> THE PROBLEM:
Set down, please, exactly the lines below that run from the line with "Definition DefaultMode (spec" to the line with "Definition noCoordSpecifiedByUser (com", both lines included.

________________________________________

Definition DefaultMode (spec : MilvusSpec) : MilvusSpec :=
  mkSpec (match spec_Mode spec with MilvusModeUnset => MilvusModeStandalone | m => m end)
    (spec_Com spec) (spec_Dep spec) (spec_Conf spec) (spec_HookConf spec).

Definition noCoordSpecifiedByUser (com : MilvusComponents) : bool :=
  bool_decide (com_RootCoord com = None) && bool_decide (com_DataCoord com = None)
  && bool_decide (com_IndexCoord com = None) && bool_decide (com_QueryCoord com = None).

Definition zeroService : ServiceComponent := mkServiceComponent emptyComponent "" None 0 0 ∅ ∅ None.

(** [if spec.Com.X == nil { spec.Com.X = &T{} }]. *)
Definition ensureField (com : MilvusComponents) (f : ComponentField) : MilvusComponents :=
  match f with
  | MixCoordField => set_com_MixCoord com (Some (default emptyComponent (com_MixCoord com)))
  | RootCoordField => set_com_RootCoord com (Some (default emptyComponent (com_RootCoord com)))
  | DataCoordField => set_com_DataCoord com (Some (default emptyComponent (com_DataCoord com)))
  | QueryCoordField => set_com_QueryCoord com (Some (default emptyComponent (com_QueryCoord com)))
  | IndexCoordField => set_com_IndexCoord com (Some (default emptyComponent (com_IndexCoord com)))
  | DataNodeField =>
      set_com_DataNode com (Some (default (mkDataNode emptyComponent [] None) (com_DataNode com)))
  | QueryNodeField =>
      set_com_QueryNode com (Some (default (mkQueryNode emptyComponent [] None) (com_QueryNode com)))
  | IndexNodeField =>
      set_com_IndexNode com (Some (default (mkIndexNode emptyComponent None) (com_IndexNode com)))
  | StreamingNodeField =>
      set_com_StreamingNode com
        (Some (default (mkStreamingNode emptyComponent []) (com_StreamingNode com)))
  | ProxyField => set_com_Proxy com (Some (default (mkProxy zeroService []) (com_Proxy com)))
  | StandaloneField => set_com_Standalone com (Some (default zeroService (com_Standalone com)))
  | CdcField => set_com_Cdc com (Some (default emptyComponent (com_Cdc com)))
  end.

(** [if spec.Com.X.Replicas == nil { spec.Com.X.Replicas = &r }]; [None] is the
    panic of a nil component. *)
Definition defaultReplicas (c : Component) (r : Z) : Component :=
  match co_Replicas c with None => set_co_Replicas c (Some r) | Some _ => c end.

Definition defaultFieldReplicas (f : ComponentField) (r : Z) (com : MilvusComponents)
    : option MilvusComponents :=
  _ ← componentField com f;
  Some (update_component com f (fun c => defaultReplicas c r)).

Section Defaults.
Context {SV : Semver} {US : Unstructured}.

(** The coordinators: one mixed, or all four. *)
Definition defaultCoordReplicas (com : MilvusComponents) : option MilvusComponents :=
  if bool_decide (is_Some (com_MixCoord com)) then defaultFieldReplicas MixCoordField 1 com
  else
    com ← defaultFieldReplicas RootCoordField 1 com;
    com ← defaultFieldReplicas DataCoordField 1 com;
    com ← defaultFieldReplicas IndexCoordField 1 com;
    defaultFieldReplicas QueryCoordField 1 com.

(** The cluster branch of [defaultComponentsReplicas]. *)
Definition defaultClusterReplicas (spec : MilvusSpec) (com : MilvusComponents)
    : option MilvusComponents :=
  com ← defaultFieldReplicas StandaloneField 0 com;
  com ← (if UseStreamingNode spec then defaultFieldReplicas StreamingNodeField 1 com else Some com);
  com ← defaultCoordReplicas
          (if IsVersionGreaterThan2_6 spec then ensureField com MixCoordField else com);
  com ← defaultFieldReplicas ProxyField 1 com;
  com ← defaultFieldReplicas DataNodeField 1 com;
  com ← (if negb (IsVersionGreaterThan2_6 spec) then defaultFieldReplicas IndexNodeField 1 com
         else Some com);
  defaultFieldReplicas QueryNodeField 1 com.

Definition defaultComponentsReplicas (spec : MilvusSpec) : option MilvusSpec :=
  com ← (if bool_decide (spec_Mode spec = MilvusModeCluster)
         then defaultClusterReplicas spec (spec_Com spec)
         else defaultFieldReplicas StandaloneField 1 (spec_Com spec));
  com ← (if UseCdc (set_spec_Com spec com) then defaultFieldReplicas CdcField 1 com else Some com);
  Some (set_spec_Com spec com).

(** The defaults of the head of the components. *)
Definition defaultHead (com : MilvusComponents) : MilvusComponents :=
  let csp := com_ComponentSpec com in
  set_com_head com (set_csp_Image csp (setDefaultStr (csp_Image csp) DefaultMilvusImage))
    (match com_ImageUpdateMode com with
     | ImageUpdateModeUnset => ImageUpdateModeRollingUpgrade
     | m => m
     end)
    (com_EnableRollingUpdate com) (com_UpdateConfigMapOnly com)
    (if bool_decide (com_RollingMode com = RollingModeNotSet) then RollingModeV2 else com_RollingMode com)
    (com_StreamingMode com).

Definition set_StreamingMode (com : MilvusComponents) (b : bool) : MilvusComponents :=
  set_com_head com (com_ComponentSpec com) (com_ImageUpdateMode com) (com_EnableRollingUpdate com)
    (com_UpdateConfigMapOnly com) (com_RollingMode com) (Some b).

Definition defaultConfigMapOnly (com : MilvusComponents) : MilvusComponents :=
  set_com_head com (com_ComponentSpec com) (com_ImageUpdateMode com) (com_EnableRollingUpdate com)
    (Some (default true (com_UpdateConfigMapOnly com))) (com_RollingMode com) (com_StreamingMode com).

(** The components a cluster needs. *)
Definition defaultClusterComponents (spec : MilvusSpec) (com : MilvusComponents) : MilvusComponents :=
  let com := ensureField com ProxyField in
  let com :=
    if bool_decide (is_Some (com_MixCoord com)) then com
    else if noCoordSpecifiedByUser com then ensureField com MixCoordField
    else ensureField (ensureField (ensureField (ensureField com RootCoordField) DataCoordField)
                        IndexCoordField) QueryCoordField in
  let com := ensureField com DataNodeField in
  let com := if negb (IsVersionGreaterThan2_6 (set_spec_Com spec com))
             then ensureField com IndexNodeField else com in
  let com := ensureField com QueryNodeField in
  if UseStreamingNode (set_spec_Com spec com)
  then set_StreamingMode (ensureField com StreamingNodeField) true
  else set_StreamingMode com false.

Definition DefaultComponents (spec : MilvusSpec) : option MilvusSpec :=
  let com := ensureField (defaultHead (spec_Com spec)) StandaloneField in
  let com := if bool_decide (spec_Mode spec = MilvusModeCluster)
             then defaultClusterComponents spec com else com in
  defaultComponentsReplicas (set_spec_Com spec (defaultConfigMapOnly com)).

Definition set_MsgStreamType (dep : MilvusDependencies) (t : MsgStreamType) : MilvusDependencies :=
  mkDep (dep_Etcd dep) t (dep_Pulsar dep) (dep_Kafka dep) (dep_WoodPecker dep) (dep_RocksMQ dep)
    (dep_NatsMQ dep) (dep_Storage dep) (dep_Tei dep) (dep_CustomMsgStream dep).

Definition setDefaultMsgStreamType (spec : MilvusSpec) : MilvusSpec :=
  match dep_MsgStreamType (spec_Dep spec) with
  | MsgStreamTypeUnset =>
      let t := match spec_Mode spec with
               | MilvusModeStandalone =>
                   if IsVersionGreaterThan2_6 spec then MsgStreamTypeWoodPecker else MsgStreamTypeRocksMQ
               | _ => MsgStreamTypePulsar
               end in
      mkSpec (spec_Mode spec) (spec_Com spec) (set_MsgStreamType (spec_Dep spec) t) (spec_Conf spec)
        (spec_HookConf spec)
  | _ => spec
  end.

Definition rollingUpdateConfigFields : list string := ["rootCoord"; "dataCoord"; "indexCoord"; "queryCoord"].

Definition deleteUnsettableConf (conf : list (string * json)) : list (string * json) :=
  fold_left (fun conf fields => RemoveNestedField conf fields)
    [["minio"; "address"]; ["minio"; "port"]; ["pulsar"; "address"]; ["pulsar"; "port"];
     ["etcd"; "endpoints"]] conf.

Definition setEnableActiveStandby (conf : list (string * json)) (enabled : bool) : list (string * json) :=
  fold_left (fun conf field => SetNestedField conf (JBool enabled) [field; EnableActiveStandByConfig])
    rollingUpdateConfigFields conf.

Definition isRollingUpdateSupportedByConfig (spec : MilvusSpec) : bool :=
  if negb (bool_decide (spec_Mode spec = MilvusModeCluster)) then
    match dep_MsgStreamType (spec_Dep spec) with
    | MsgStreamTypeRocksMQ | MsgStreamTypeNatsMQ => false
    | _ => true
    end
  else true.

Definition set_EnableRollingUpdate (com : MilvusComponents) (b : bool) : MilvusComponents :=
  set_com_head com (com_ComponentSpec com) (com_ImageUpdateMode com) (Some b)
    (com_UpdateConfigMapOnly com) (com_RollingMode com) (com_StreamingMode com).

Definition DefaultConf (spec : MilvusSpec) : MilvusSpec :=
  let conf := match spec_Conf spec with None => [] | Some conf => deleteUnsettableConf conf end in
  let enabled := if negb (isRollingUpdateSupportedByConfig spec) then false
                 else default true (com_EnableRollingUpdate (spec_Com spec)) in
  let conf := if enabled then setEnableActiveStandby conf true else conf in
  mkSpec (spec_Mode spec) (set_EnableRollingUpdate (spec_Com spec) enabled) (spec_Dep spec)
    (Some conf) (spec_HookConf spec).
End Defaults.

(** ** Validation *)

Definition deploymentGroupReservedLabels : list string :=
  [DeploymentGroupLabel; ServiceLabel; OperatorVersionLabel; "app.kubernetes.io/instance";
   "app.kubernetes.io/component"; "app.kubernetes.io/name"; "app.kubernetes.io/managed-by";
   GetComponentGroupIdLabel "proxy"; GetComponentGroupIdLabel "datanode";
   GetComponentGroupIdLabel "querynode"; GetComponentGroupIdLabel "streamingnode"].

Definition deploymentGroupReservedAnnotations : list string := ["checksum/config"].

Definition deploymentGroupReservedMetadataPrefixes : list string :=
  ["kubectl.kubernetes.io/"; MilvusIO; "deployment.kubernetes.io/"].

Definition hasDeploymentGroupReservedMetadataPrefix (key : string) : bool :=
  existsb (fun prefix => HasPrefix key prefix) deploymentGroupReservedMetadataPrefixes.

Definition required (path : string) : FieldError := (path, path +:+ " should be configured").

________________________________________

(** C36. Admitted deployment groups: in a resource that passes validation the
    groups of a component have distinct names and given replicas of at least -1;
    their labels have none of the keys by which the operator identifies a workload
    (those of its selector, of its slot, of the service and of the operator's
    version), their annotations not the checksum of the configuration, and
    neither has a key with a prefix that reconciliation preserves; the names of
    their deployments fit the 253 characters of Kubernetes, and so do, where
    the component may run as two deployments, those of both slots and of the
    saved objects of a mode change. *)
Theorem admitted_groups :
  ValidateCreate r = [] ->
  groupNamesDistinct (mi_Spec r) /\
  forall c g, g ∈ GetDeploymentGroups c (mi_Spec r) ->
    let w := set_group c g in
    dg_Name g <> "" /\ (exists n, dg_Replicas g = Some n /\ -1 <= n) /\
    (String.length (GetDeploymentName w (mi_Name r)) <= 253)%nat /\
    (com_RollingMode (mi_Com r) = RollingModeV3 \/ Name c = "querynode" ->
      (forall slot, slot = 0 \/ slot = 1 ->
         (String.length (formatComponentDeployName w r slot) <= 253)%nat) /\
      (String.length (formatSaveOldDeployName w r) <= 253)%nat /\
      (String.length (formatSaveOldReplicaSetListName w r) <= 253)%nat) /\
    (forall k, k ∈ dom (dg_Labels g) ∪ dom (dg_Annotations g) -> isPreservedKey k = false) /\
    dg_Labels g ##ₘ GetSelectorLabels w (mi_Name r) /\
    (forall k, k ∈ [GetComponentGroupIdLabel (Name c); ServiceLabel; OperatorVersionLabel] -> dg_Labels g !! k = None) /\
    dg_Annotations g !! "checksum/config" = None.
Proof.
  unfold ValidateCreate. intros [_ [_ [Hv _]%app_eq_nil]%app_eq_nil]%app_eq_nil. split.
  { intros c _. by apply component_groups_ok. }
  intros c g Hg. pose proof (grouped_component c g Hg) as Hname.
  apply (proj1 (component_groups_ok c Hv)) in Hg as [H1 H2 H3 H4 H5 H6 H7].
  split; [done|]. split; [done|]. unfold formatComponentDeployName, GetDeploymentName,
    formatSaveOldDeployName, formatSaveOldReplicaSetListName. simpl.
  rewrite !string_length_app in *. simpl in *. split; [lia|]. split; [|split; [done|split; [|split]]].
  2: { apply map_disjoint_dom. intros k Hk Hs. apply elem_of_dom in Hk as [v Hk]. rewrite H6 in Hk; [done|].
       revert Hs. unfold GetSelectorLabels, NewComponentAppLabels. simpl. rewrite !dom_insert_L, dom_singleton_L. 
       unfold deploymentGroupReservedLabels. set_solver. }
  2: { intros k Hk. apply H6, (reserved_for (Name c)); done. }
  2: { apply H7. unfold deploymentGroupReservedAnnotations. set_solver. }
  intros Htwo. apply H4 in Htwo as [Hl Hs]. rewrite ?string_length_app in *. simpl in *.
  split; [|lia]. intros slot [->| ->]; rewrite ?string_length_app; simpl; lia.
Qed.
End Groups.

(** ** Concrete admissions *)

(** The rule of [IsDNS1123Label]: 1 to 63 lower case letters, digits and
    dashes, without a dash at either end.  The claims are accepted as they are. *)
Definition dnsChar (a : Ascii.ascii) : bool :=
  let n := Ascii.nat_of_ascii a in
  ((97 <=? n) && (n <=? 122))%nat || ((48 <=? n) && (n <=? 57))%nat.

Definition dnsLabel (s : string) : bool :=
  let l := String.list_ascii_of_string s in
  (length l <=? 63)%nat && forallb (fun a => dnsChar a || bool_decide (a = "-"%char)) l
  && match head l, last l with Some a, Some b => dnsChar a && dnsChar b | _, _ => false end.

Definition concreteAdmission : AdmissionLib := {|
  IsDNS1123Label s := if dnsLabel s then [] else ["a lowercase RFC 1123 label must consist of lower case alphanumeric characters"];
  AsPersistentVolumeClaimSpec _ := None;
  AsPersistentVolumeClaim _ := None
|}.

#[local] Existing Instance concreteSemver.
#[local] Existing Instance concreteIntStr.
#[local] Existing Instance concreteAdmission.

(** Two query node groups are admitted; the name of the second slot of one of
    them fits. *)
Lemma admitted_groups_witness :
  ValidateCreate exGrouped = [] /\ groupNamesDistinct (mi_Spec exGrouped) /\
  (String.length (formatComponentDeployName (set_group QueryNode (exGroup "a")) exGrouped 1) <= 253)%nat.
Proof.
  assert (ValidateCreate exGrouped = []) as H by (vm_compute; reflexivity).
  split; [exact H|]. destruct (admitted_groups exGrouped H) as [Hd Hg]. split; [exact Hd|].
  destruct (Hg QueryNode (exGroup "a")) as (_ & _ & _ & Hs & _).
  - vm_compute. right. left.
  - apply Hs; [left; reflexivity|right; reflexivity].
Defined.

________________________________________

> ANSWER SPACE:
Definition DefaultMode (spec : MilvusSpec) : MilvusSpec :=
  mkSpec (match spec_Mode spec with MilvusModeUnset => MilvusModeStandalone | m => m end)
    (spec_Com spec) (spec_Dep spec) (spec_Conf spec) (spec_HookConf spec).

Definition noCoordSpecifiedByUser (com : MilvusComponents) : bool :=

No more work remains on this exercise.